### DIRECTIONS FOR THIS TASK
Look through the entries below and report every line that has "replace".

### TASK INPUT
□ □ □ □
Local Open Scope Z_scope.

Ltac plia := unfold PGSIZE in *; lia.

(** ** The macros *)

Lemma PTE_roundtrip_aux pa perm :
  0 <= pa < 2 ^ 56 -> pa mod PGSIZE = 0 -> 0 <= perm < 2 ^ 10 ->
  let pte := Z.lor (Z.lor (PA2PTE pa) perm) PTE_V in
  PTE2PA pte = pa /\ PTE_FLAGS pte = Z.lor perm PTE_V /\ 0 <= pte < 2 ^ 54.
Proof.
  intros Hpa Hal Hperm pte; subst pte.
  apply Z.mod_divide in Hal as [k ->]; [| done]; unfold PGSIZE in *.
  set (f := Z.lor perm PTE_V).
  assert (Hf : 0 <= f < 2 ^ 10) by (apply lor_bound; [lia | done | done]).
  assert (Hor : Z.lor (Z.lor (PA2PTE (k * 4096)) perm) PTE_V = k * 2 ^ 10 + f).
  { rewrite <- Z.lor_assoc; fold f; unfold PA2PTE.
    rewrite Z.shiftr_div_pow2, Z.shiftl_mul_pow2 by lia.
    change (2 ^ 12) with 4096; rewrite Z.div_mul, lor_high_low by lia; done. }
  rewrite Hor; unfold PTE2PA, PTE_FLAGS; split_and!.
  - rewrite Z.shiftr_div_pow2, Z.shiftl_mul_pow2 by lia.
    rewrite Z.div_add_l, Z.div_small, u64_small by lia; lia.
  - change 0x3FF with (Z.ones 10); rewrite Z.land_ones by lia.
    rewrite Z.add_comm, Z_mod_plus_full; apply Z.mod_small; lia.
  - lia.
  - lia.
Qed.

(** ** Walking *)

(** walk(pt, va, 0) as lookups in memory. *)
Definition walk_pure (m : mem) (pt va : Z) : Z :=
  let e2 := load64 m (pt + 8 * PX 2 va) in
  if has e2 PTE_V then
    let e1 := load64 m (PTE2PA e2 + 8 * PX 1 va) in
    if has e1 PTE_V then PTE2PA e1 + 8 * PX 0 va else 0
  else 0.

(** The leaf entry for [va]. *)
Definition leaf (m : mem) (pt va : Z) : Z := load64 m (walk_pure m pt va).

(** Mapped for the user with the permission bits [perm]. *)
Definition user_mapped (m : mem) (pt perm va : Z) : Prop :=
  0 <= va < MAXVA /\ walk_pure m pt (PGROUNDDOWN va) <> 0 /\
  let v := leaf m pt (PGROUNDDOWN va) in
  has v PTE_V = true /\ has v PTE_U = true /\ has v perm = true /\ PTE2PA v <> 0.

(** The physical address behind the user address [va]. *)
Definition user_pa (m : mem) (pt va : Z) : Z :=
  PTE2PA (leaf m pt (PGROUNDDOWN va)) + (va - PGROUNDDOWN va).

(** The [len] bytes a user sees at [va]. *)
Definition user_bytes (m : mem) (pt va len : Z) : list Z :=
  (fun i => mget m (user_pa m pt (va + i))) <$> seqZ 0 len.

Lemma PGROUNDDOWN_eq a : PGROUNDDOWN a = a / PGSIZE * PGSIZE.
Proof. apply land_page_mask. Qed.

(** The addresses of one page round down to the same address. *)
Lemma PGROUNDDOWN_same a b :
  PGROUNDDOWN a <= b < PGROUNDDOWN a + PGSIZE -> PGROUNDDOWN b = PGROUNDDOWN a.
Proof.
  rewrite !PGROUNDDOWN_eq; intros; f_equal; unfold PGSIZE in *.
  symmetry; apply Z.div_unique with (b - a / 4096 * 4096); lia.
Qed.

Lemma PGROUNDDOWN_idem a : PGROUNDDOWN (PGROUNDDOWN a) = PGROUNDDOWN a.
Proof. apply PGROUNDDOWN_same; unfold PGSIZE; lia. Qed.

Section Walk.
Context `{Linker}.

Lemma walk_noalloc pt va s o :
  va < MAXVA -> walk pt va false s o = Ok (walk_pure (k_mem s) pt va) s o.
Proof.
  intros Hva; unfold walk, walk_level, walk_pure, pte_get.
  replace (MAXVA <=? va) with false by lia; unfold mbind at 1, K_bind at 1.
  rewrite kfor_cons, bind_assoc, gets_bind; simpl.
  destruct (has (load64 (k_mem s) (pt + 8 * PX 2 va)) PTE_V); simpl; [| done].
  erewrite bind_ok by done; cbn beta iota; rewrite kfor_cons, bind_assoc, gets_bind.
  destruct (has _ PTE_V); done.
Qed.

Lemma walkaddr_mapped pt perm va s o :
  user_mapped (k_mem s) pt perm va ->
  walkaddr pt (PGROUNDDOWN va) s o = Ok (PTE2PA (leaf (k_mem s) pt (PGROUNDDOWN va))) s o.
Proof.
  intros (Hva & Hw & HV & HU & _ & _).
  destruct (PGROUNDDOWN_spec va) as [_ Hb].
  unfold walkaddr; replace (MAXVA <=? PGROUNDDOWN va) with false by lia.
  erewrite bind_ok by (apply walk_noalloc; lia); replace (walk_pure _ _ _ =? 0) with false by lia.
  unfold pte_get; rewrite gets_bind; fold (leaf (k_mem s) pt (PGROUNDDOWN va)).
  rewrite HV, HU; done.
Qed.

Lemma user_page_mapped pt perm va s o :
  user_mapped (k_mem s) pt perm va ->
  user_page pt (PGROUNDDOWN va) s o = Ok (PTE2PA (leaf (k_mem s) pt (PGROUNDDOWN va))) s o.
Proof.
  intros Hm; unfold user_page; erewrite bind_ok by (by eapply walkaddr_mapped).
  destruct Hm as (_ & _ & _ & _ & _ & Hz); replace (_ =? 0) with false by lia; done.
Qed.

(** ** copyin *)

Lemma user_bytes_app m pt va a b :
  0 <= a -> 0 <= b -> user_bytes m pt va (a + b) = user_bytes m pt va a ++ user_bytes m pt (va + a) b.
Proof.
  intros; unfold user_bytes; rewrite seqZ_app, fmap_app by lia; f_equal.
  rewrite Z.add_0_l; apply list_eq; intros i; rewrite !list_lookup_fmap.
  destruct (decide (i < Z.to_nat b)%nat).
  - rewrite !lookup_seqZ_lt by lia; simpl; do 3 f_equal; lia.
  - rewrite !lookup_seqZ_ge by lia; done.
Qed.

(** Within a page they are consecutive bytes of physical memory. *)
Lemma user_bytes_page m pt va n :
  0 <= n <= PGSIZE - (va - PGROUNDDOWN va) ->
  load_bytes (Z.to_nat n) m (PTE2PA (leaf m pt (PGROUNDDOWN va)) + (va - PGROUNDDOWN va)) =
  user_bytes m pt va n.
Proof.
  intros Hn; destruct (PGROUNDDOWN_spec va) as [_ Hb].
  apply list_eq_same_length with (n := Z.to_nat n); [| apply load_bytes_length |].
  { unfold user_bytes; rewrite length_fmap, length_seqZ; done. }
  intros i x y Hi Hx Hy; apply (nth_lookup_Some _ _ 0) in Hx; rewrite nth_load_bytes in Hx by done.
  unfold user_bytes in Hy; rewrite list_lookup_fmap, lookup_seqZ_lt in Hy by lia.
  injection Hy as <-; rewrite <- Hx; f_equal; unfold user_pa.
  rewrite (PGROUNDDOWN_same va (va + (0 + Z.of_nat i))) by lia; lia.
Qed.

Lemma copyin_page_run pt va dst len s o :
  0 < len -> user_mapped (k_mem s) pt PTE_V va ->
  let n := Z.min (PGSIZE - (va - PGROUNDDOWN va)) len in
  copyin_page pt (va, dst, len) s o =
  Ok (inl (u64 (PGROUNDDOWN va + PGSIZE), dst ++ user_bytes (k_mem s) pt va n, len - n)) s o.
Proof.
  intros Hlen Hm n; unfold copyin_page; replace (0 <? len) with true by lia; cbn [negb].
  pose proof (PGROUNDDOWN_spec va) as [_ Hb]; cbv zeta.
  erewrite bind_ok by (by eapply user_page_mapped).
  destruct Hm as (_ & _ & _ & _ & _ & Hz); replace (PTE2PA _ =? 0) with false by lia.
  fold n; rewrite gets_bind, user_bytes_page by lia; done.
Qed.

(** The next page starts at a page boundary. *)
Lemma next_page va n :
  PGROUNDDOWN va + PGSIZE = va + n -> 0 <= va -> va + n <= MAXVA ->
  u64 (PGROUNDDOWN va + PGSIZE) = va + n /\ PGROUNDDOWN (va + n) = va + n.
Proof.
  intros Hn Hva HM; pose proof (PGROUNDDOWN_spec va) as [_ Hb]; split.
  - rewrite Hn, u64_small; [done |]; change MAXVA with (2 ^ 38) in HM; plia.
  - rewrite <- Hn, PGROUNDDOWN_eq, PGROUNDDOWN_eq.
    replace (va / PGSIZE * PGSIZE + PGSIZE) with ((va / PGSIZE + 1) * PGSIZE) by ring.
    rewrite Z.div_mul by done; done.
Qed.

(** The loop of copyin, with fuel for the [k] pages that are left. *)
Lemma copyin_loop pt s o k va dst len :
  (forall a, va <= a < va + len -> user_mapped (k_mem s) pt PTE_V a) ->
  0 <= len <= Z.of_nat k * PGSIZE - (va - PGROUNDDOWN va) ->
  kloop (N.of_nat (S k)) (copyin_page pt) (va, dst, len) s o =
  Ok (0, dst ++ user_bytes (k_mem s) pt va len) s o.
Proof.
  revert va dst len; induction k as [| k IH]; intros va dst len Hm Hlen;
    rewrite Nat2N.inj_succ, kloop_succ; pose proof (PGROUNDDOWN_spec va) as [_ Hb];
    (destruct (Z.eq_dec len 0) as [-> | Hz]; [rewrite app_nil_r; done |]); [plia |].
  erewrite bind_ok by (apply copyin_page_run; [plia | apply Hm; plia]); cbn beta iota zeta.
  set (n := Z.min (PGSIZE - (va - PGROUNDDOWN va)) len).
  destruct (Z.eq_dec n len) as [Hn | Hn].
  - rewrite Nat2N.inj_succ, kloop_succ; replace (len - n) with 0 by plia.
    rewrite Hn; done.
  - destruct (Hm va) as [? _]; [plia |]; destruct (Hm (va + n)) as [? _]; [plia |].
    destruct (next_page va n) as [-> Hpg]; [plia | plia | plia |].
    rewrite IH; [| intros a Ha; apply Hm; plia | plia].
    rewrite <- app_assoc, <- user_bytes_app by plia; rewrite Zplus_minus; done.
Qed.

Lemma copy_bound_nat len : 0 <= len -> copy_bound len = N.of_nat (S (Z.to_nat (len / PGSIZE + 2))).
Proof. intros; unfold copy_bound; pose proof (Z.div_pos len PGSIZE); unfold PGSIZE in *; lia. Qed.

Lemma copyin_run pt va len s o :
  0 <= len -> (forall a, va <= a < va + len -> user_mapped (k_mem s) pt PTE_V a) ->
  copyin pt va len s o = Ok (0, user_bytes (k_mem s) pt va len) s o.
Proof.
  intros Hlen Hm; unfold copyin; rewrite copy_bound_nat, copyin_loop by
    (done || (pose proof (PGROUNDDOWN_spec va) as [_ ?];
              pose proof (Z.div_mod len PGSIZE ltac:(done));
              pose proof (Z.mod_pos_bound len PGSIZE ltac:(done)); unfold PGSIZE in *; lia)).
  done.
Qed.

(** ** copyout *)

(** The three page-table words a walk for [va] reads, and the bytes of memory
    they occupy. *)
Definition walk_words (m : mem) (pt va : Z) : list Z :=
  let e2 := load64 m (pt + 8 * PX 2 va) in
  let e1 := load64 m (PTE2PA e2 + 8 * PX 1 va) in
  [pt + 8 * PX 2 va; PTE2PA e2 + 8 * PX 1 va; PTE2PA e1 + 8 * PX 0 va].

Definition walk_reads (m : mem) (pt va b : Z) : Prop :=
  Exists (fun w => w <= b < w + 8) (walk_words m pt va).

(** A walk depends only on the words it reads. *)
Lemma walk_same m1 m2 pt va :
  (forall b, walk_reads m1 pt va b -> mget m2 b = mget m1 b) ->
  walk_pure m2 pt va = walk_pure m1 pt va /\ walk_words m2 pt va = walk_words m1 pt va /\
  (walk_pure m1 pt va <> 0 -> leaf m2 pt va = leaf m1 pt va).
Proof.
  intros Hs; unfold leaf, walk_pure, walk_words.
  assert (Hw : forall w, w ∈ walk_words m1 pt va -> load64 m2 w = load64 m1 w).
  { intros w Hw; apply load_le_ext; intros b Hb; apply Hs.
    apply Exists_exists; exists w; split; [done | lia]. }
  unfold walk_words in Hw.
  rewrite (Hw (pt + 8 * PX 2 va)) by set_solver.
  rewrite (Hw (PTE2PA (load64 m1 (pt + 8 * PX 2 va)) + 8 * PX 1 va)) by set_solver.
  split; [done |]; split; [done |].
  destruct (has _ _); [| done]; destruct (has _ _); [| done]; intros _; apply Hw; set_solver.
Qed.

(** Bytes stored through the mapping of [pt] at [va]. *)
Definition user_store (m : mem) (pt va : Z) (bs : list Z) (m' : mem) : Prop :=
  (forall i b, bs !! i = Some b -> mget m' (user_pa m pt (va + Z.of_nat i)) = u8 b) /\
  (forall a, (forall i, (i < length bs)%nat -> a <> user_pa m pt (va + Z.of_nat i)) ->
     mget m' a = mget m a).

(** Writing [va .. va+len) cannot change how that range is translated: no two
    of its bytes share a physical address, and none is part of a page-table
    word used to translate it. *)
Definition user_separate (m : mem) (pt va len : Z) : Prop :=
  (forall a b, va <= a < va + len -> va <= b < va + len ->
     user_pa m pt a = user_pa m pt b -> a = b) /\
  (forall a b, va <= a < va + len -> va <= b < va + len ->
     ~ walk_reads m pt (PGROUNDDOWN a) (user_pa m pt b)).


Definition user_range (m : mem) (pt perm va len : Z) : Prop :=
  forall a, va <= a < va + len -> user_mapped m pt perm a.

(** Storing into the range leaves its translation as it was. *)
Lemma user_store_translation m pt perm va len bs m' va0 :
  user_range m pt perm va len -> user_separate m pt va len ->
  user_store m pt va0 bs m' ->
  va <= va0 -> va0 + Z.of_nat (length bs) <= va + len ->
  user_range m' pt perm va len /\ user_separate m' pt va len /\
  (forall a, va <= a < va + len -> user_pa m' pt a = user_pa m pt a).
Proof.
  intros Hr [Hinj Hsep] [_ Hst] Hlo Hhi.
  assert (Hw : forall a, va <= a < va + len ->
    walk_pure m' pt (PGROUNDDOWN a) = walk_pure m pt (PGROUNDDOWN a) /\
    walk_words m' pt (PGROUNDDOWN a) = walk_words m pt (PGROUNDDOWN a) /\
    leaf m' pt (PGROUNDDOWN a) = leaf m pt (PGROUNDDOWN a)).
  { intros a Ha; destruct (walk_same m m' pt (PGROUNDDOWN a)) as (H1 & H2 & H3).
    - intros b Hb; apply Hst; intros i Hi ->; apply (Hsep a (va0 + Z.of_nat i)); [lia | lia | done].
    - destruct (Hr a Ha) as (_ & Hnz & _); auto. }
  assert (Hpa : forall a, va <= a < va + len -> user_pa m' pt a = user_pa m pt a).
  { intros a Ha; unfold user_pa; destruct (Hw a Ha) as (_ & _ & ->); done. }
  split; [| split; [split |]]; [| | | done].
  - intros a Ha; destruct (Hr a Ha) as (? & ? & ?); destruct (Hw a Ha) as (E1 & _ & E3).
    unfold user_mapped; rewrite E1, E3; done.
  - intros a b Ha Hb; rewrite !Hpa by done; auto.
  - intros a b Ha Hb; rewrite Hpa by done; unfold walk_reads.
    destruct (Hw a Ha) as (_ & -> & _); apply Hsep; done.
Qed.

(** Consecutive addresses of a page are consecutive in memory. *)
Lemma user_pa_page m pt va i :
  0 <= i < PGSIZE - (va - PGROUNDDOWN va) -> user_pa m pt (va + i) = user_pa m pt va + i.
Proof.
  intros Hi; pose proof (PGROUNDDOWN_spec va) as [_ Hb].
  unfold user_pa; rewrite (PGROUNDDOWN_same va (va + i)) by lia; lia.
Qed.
□ □ □ □
### THE ANSWER
  replace (MAXVA <=? va) with false by lia; unfold mbind at 1, K_bind at 1.
  unfold walkaddr; replace (MAXVA <=? PGROUNDDOWN va) with false by lia.
  erewrite bind_ok by (apply walk_noalloc; lia); replace (walk_pure _ _ _ =? 0) with false by lia.
  destruct Hm as (_ & _ & _ & _ & _ & Hz); replace (_ =? 0) with false by lia; done.
  intros Hlen Hm n; unfold copyin_page; replace (0 <? len) with true by lia; cbn [negb].
  destruct Hm as (_ & _ & _ & _ & _ & Hz); replace (PTE2PA _ =? 0) with false by lia.
    replace (va / PGSIZE * PGSIZE + PGSIZE) with ((va / PGSIZE + 1) * PGSIZE) by ring.
  - rewrite Nat2N.inj_succ, kloop_succ; replace (len - n) with 0 by plia.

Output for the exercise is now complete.